Sebbene sia noto che l’AR-ILD e l’AR-BR aumentino la mortalità, la reale entità del rischio infettivo associato a queste condizioni era stata, finor, poco quantificata.
L’obiettivo principale dello studio, pertanto, è stato quello di valutare, in modo comparativo, il rischio di infezioni gravi nei pazienti con AR associata a malattia polmonare interstiziale (AR-ILD) o a bronchiectasie (RA-BR), rispetto agli individui con AR ma senza coinvolgimento polmonare.
Gli autori hanno ipotizzato che il danno polmonare strutturale e la necessità di terapie immunosoppressive potessero sinergicamente aumentare la suscettibilità a infezioni batteriche, virali e micotiche.
Disegno dello studio e risultati principali
Lo studio ha adottato un disegno retrospettivo di coorte, includendo 151 pazienti con AR-ILD, 70 con AR-BR e 980 pazienti con AR senza malattia polmonare, accuratamente appaiati per età, sesso e durata di malattia reumatoide.
Le diagnosi di coinvolgimento polmonare sono state confermate tramite revisione delle cartelle cliniche e imaging toracico.
L’outcome primario era rappresentato dall’incidenza di infezioni gravi, definite come eventi che richiedevano ospedalizzazione o il ricorso alla terapia antimicrobica endovenosa.
I risultati hanno mostrato un tasso di infezioni gravi pari a 55,8 per 1.000 persone-anno nei pazienti con malattia polmonare associata ad AR, rispetto a 25,8 per 1.000 persone-anno nei soggetti con sola AR (sdHR = 1,6; IC95% 1.2-2,12).
(NdR. Nel contesto dello studio, sdHR -subdistribution hazard ratio – rappresenta un indicatore del rischio relativo di un evento, qui l’infezione grave, che tiene conto di eventi competitivi – cioè situazioni in cui un paziente può sperimentare diversi tipi di eventi e il verificarsi di un evento “competitore” può impedire o modificare la probabilità di osservare l’evento principale di interesse.

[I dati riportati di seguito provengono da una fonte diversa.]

(** C7, amended.  Each handler resolves the tenant in two tiers.
    [get_campaigns] sends the [locationId] query parameter whenever the query
    string has that key, and the session's [location_id] otherwise;
    [search_contacts] sends the [locationId] field of the JSON body when it
    is non-empty, and the session's [location_id] otherwise; neither looks at
    the other's first tier.  When the session's value is needed and empty,
    the handler answers 400 with an error that names [locationId] and calls
    nothing. *)
Theorem tenant_resolved_in_two_tiers cfg env rq st token st1 :
  get_valid_access_token cfg env st = (Ok token, st1) ->
  truthy token = true ->
  let kept := stored_value st1 "location_id" in
  (forall q, first_value "locationId" (args rq) = Some q ->
     sent (snd (get_campaigns cfg env rq st))
       = (sent st1 ++ [campaigns_request token (to_dict (args rq))])%list /\
     tenant_sent (campaigns_request token (to_dict (args rq))) = Some (PStr q)) /\
  (first_value "locationId" (args rq) = None ->
     if truthy kept then
       exists r, sent (snd (get_campaigns cfg env rq st)) = (sent st1 ++ [r])%list /\
                 tenant_sent r = Some kept
     else get_campaigns cfg env rq st
          = (Ok (error_reply "No locationId found in session or request." 400), st1)) /\
  (forall d, body rq = Some (PDict d) ->
     let given := default PNone (dict_lookup "locationId" d) in
     if truthy given then
       sent (snd (search_contacts cfg env rq st))
         = (sent st1 ++ [contacts_request token (PDict d)])%list /\
       tenant_sent (contacts_request token (PDict d)) = Some given
     else if truthy kept then
       exists r, sent (snd (search_contacts cfg env rq st)) = (sent st1 ++ [r])%list /\
                 tenant_sent r = Some kept
     else search_contacts cfg env rq st
          = (Ok (error_reply "No locationId found in request or session." 400), st1)).
Proof.
  intros Hlookup Htoken kept. subst kept. split; [|split].
  - intros q Hq. unfold get_campaigns. unfold mbind at 1, M_bind.
    rewrite Hlookup, Htoken. cbn [negb].
    unfold location_from_session, has_key.
    rewrite dict_lookup_to_dict, Hq. cbn [fmap option_fmap option_map].
    rewrite bool_decide_eq_true_2 by (by eexists). cbn [negb].
    unfold mbind, M_bind, mret, M_ret, requests_get, send.
    fold (campaigns_request token (to_dict (args rq))).
    split; [by destruct (network env _ _)|].
    unfold tenant_sent. cbn. by rewrite dict_lookup_to_dict, Hq.
  - intros Hq.
    destruct (truthy (stored_value st1 "location_id")) eqn:Hk;
      unfold get_campaigns; unfold mbind at 1, M_bind;
      rewrite Hlookup, Htoken; cbn [negb];
      unfold location_from_session, has_key;
      rewrite dict_lookup_to_dict, Hq; cbn [fmap option_fmap option_map];
      rewrite bool_decide_eq_false_2 by (by intros [? ?]); cbn [negb];
      unfold mbind, M_bind, mret, M_ret, session_get, requests_get, send;
      cbv beta iota; fold (stored_value st1 "location_id"); rewrite Hk;
      cbn [negb]; [|done].
    eexists. split; [by destruct (network env _ _)|].
    unfold tenant_sent. cbn [req_json req_params]. apply dict_lookup_store.
  - intros d Hd given. subst given.
    assert (Hbody : (if truthy (PDict d) then PDict d else PDict []) = PDict d)
      by (by destruct d).
    destruct (truthy (default PNone (dict_lookup "locationId" d))) eqn:Hg;
      [|destruct (truthy (stored_value st1 "location_id")) eqn:Hk];
      unfold search_contacts; unfold mbind at 1, M_bind;
      rewrite Hlookup, Htoken; cbn [negb];
      unfold get_json; rewrite Hd;
      unfold mbind, M_bind, mret, M_ret, lift, session_get, requests_post_json, send;
      cbv beta iota zeta; rewrite Hbody; cbn [py_get py_setitem];
      cbv beta iota; rewrite Hg; cbn [negb];
      cbv beta iota; fold (stored_value st1 "location_id");
      rewrite ?Hk; cbn [negb py_setitem]; cbv beta iota.
    + fold (contacts_request token (PDict d)).
      split; [by destruct (network env _ _)|].
      unfold tenant_sent. cbn [contacts_request req_json].
      destruct (dict_lookup "locationId" d); [done|discriminate].
    + eexists. split; [by destruct (network env _ _)|].
      unfold tenant_sent. cbn [req_json]. apply dict_lookup_store.
    + done.
Qed.

Lemma tenant_resolved_in_two_tiers_witness :
  sent (snd (search_contacts demo_cfg issuing torn current))
    = (sent (tick current)
       ++ [contacts_request (PStr "A") (PDict [("locationId", PStr "B")])])%list /\
  tenant_sent (contacts_request (PStr "A") (PDict [("locationId", PStr "B")]))
    = Some (PStr "B").
Proof.
  assert (Hlookup : get_valid_access_token demo_cfg issuing current
                    = (Ok (PStr "A"), tick current)) by (vm_compute; reflexivity).
  destruct (tenant_resolved_in_two_tiers demo_cfg issuing torn current
              (PStr "A") (tick current) Hlookup eq_refl) as (_ & _ & Hbody).
  exact (Hbody [("locationId", PStr "B")] eq_refl).
Defined.

(** * Further properties of the token store *)

(** [store_tokens] is not atomic: a token response that has everything but
    [companyId] makes it raise [KeyError] on that key after the access token,
    the refresh token, the expiry and the tenant have been replaced; only
    [company_id] keeps its old value. *)
Theorem store_tokens_partial_write env d location_id st access secs loc :
  dict_lookup "access_token" d = Some access ->
  lifetime env d = Ok secs ->
  tenant location_id d = Some loc ->
  dict_lookup "companyId" d = None ->
  exists st',
    store_tokens env (PDict d) location_id st = (Raise (KeyError "companyId"), st') /\
    session st' !! "access_token" = Some access /\
    session st' !! "refresh_token"
      = Some (default PNone (dict_lookup "refresh_token" d)) /\
    session st' !! "token_expires_at"
      = Some (PInt (clock env (ticks st) + secs - 30)) /\
    session st' !! "location_id" = Some loc /\
    session st' !! "company_id" = session st !! "company_id".
Proof.
  unfold lifetime, tenant, store_tokens. intros Ha Hs Hl Hc. mrun.
  rewrite Ha. mred. rewrite Hs. mred.
  destruct (truthy location_id); mred;
    [injection Hl as <-|rewrite Hl]; rewrite Hc; eexists; (split; [reflexivity|]);
    cbn [session];
    repeat split;
    repeat (rewrite lookup_insert_eq || (rewrite lookup_insert_ne by done)); done.
Qed.

Lemma store_tokens_partial_write_witness :
  exists st',
    store_tokens terse (PDict [("access_token", PStr "B")]) (PStr "L1") authorized
      = (Raise (KeyError "companyId"), st') /\
    session st' !! "access_token" = Some (PStr "B") /\
    session st' !! "refresh_token"
      = Some (default PNone (dict_lookup "refresh_token" [("access_token", PStr "B")])) /\
    session st' !! "token_expires_at"
      = Some (PInt (clock terse (ticks authorized) + 3600 - 30)) /\
    session st' !! "location_id" = Some (PStr "L1") /\
    session st' !! "company_id" = session authorized !! "company_id".
Proof.
  apply (store_tokens_partial_write terse [("access_token", PStr "B")] (PStr "L1")
           authorized (PStr "B") 3600 (PStr "L1")); reflexivity.
Defined.

(** A refresh that fails before the response is stored leaves the session as
    it was: when the token endpoint cannot be reached, answers 4xx or 5xx, or
    answers with a body that is not JSON, [refresh_access_token] raises and no
    session key has changed. *)
Theorem failed_refresh_keeps_session cfg env st :
  let rq := refresh_request cfg (stored_value st "refresh_token") in
  (network env (length (sent st)) rq = None \/
   exists resp, network env (length (sent st)) rq = Some resp /\
                (400 <= status_code resp < 600 \/ json resp = None)) ->
  (exists e, fst (refresh_access_token cfg env st) = Raise e) /\
  session (snd (refresh_access_token cfg env st)) = session st.
Proof.
  intros rq H. rewrite refresh_access_token_run. fold rq. cbv zeta.
  destruct H as [-> | (resp & -> & [Hst | Hj])].
  - split; [by eexists|done].
  - replace ((400 <=? status_code resp) && (status_code resp <? 600)) with true by lia.
    split; [by eexists|done].
  - destruct (_ && _); [split; [by eexists|done]|].
    rewrite Hj. split; [by eexists|done].
Qed.

Lemma failed_refresh_keeps_session_witness :
  (exists e, fst (refresh_access_token demo_cfg rejecting authorized) = Raise e) /\
  session (snd (refresh_access_token demo_cfg rejecting authorized))
    = session authorized.
Proof.
  apply (failed_refresh_keeps_session demo_cfg rejecting authorized).
  right. exists (answer 401 None). split; [reflexivity|]. left. cbn. lia.
Defined.

(** One call of [get_valid_access_token] sends at most one request, and that
    request is the refresh of the stored refresh token. *)
Theorem lookup_sends_at_most_one_refresh cfg env st :
  sent (snd (get_valid_access_token cfg env st)) = sent st \/
  sent (snd (get_valid_access_token cfg env st))
    = (sent st ++ [refresh_request cfg (stored_value st "refresh_token")])%list.
Proof.
  unfold get_valid_access_token, mbind, M_bind.
  pose proof (token_expired_sent env st) as Hs.
  pose proof (token_expired_session env st) as Hk.
  destruct (token_expired env st) as [[[]|x] st1]; cbn [snd] in *.
  - right. pose proof (refresh_access_token_sent cfg env st1) as Hr.
    unfold stored_value in *. rewrite Hk, Hs in Hr.
    by destruct (refresh_access_token cfg env st1) as [[[]|x] st2].
  - by left.
  - by left.
Qed.

(** With a dated record the refresh is posted exactly when the clock has
    reached the stored expiry: one second before it nothing is sent, at the
    expiry itself the token already counts as expired. *)
Theorem refresh_exactly_when_expired cfg env st e :
  session st !! "token_expires_at" = Some (PInt e) ->
  (sent (snd (get_valid_access_token cfg env st)) = sent st
   <-> clock env (ticks st) < e).
Proof.
  intros He. split.
  - intros Hsent. destruct (Z.lt_ge_cases (clock env (ticks st)) e) as [|Hge]; [done|].
    rewrite (get_valid_access_token_expired cfg env st e He Hge) in Hsent.
    pose proof (refresh_access_token_sent cfg env (tick st)) as Hr.
    destruct (refresh_access_token cfg env (tick st)) as [[[]|x] st2];
      cbn [snd tick sent] in *; rewrite Hr in Hsent;
      apply (f_equal length) in Hsent; rewrite length_app in Hsent;
      cbn in Hsent; lia.
  - intros Hlt. by rewrite (get_valid_access_token_fresh cfg env st e He Hlt).
Qed.

Lemma refresh_exactly_when_expired_witness :
  sent (snd (get_valid_access_token demo_cfg issuing current)) = sent current
  <-> clock issuing (ticks current) < 2000.
Proof.
  apply (refresh_exactly_when_expired demo_cfg issuing current 2000).
  reflexivity.
Defined.

(** An expired record with a refresh token the endpoint accepts: the lookup
    posts one refresh and returns the access token of the response, stored
    with the expiry computed from the clock reading taken after the call. *)
Theorem expired_lookup_returns_new_token cfg env st e resp d access secs loc company :
  session st !! "token_expires_at" = Some (PInt e) ->
  e <= clock env (ticks st) ->
  network env (length (sent st))
    (refresh_request cfg (stored_value st "refresh_token")) = Some resp ->
  (400 <=? status_code resp) && (status_code resp <? 600) = false ->
  json resp = Some (PDict d) ->
  dict_lookup "access_token" d = Some access ->
  lifetime env d = Ok secs ->
  tenant (stored_value st "location_id") d = Some loc ->
  dict_lookup "companyId" d = Some company ->
  exists st',
    get_valid_access_token cfg env st = (Ok access, st') /\
    sent st' = (sent st ++ [refresh_request cfg (stored_value st "refresh_token")])%list /\
    session st' !! "token_expires_at"
      = Some (PInt (clock env (S (ticks st)) + secs - 30)).
Proof.
  intros He Hle Hnet Hst Hj Ha Hs Hl Hc.
  rewrite (get_valid_access_token_expired cfg env st e He Hle).
  rewrite refresh_access_token_run. cbv zeta.
  unfold stored_value in *. cbn [tick session sent ticks] in *.
  rewrite Hnet, Hst, Hj.
  rewrite (store_tokens_ok env d _ _ access secs loc company Ha Hs Hl Hc).
  eexists. split; [|split].
  - unfold stored_value. cbn [session]. by rewrite stored_access.
  - reflexivity.
  - cbn [session logged ticks]. apply stored_expiry.
Qed.

Lemma expired_lookup_returns_new_token_witness :
  exists st',
    get_valid_access_token demo_cfg issuing authorized = (Ok (PStr "A"), st') /\
    sent st' = (sent authorized
                ++ [refresh_request demo_cfg (stored_value authorized "refresh_token")])%list /\
    session st' !! "token_expires_at"
      = Some (PInt (clock issuing (S (ticks authorized)) + 60 - 30)).
Proof.
  apply (expired_lookup_returns_new_token demo_cfg issuing authorized 900
           (answer 200 (Some tokens60))
           [("access_token", PStr "A"); ("refresh_token", PStr "R");
            ("expires_in", PInt 60); ("locationId", PStr "L1");
            ("companyId", PStr "C1")]
           (PStr "A") 60 (PStr "L1") (PStr "C1"));
    try reflexivity.
  vm_compute. discriminate.
Defined.

(** * Further properties of the callback endpoint *)

Lemma build_response_ok env st reply st' :
  build_response env st = (Ok reply, st') ->
  exists n, 0 <= n /\ reply = envelope st' n /\ session st' = session st
            /\ sent st' = sent st.
Proof.
  rewrite build_response_run. destruct (py_sub_int _ _) as [remaining|]; [|done].
  intros [= <- <-]. exists (Z.max remaining 0). split; [lia|]. by repeat split.
Qed.

Lemma callback_without_code cfg env rq st :
  truthy (args_get rq "error") = false ->
  truthy (stored_value st "access_token") = false ->
  truthy (args_get rq "code") = false ->
  callback cfg env rq st
  = (Ok {| r_body := Text "No code provided and no valid session exists.";
           r_status := 400 |}, st).
Proof.
  intros He Ha Hc. unfold callback. rewrite He.
  unfold mbind, M_bind, session_get. fold (stored_value st "access_token").
  by rewrite Ha, Hc.
Qed.
Lemma router_run_takes_at_most_two_steps_witness :
  router.run_from 3 (router.graph samples.router_env) "tool_calling_llm"
    [router.HumanMessage "What is 2 times 3?"] samples.router_world0
  = router.invoke (router.graph samples.router_env)
      [router.HumanMessage "What is 2 times 3?"] samples.router_world0
  /\ (forall text requests,
        router.llm_invoke samples.router_env (router.trace samples.router_world0)
          [router.HumanMessage "What is 2 times 3?"]
        = inr (text, requests) ->
        router.run_from 1 (router.graph samples.router_env) "tool_calling_llm"
          [router.HumanMessage "What is 2 times 3?"] samples.router_world0
        = (Raise (LibraryError "GraphRecursionError"),
           router.invoked samples.router_env samples.router_world0
             [router.HumanMessage "What is 2 times 3?"]))
  /\ (forall text request requests tool_messages w1,
        router.llm_invoke samples.router_env (router.trace samples.router_world0)
          [router.HumanMessage "What is 2 times 3?"]
        = inr (text, request :: requests) ->
        router.run_tools samples.router_env (request :: requests)
          (router.invoked samples.router_env samples.router_world0
             [router.HumanMessage "What is 2 times 3?"])
        = (Ok tool_messages, w1) ->
        router.run_from 2 (router.graph samples.router_env) "tool_calling_llm"
          [router.HumanMessage "What is 2 times 3?"] samples.router_world0
        = (Raise (LibraryError "GraphRecursionError"),
           router.invoked samples.router_env samples.router_world0
             [router.HumanMessage "What is 2 times 3?"])).
Proof.
  apply (router_run_takes_at_most_two_steps samples.router_env 3
           [router.HumanMessage "What is 2 times 3?"] samples.router_world0).
  lia.
Defined.

(** The sample run at the limits one, two and three: the model is invoked
    each time; only the limit of three lets the run return. *)
Example router_sample_limits :
  (router.run_from 1 (router.graph samples.router_env) "tool_calling_llm"
     [router.HumanMessage "What is 2 times 3?"] samples.router_world0).1
  = Raise (LibraryError "GraphRecursionError")
  /\ (router.run_from 2 (router.graph samples.router_env) "tool_calling_llm"
        [router.HumanMessage "What is 2 times 3?"] samples.router_world0).1
     = Raise (LibraryError "GraphRecursionError")
  /\ (router.run_from 3 (router.graph samples.router_env) "tool_calling_llm"
        [router.HumanMessage "What is 2 times 3?"] samples.router_world0).1
     = Ok [router.HumanMessage "What is 2 times 3?";
           router.AIMessage "" [samples.product_request];
           router.ToolMessage "6" "multiply" "call_1"].
Proof. repeat split; vm_compute; reflexivity. Qed.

In questo studio, l’evento di interesse è l’infezione grave. La morte o altri eventi che precludono l’osservazione di un’infezione grave possono essere considerati eventi competitivi. Un sdHR > 1 indica un aumento del rischio nel gruppo con malattia polmonare rispetto a quello senza).
L’aumento del rischio è risultato statisticamente significativo per l’AR-ILD (sdHR = 1,79; IC95% 1,33–2,41), ma non per l’AR-BR (sdHR = 1,19; IC 95% 0,72–1,97).
Le infezioni più frequenti hanno interessato l’apparato respiratorio, la cute e i tessuti molli, nonché l’area otorinolaringoiatrica.
Sono stati identificati diversi patogeni, tra cui virus respiratori (influenza, RSV, parainfluenza, citomegalovirus), batteri (Staphylococcus, Pseudomonas, E. coli), micobatteri non tubercolari, funghi (Aspergillus) e Pneumocystis jirovecii. In particolare, nei pazienti con AR-BR è stata riscontrata una maggiore frequenza di infezioni da Pseudomonas e micobatteri non tubercolari.
Implicazioni cliniche e limiti dello studio
Questi risultati confermano che il coinvolgimento polmonare nei pazienti con AR non solo aggrava la prognosi respiratoria, ma rappresenta anche un importante fattore di rischio per infezioni gravi, verosimilmente legate alla compromissione della clearance mucociliare, alla distruzione del parenchima e alla terapia immunosoppressiva.
Dal punto di vista clinico, lo studio suggerisce la necessità di una sorveglianza infettivologica più attenta, di strategie vaccinali mirate e di un bilanciamento più cauto dei regimi immunomodulanti in presenza di AR-ILD o AR-BR.
Tra i principali limiti dello studio figurano il disegno retrospettivo e la possibile eterogeneità delle definizioni di infezione grave, oltre all’assenza di una valutazione dettagliata dei farmaci immunosoppressori utilizzati.
Nonostante tali limiti, i dati forniscono un’evidenza solida del ruolo critico del coinvolgimento polmonare come determinante del rischio infettivo nei pazienti con AR.
Bibliografia
Zhang Q, et al. Risk of serious infection in patients with rheumatoid arthritis-associated interstitial lung disease or bronchiectasis: A comparative cohort study. Arthritis Rheumatol. 2025;doi:10.1002/art.43338.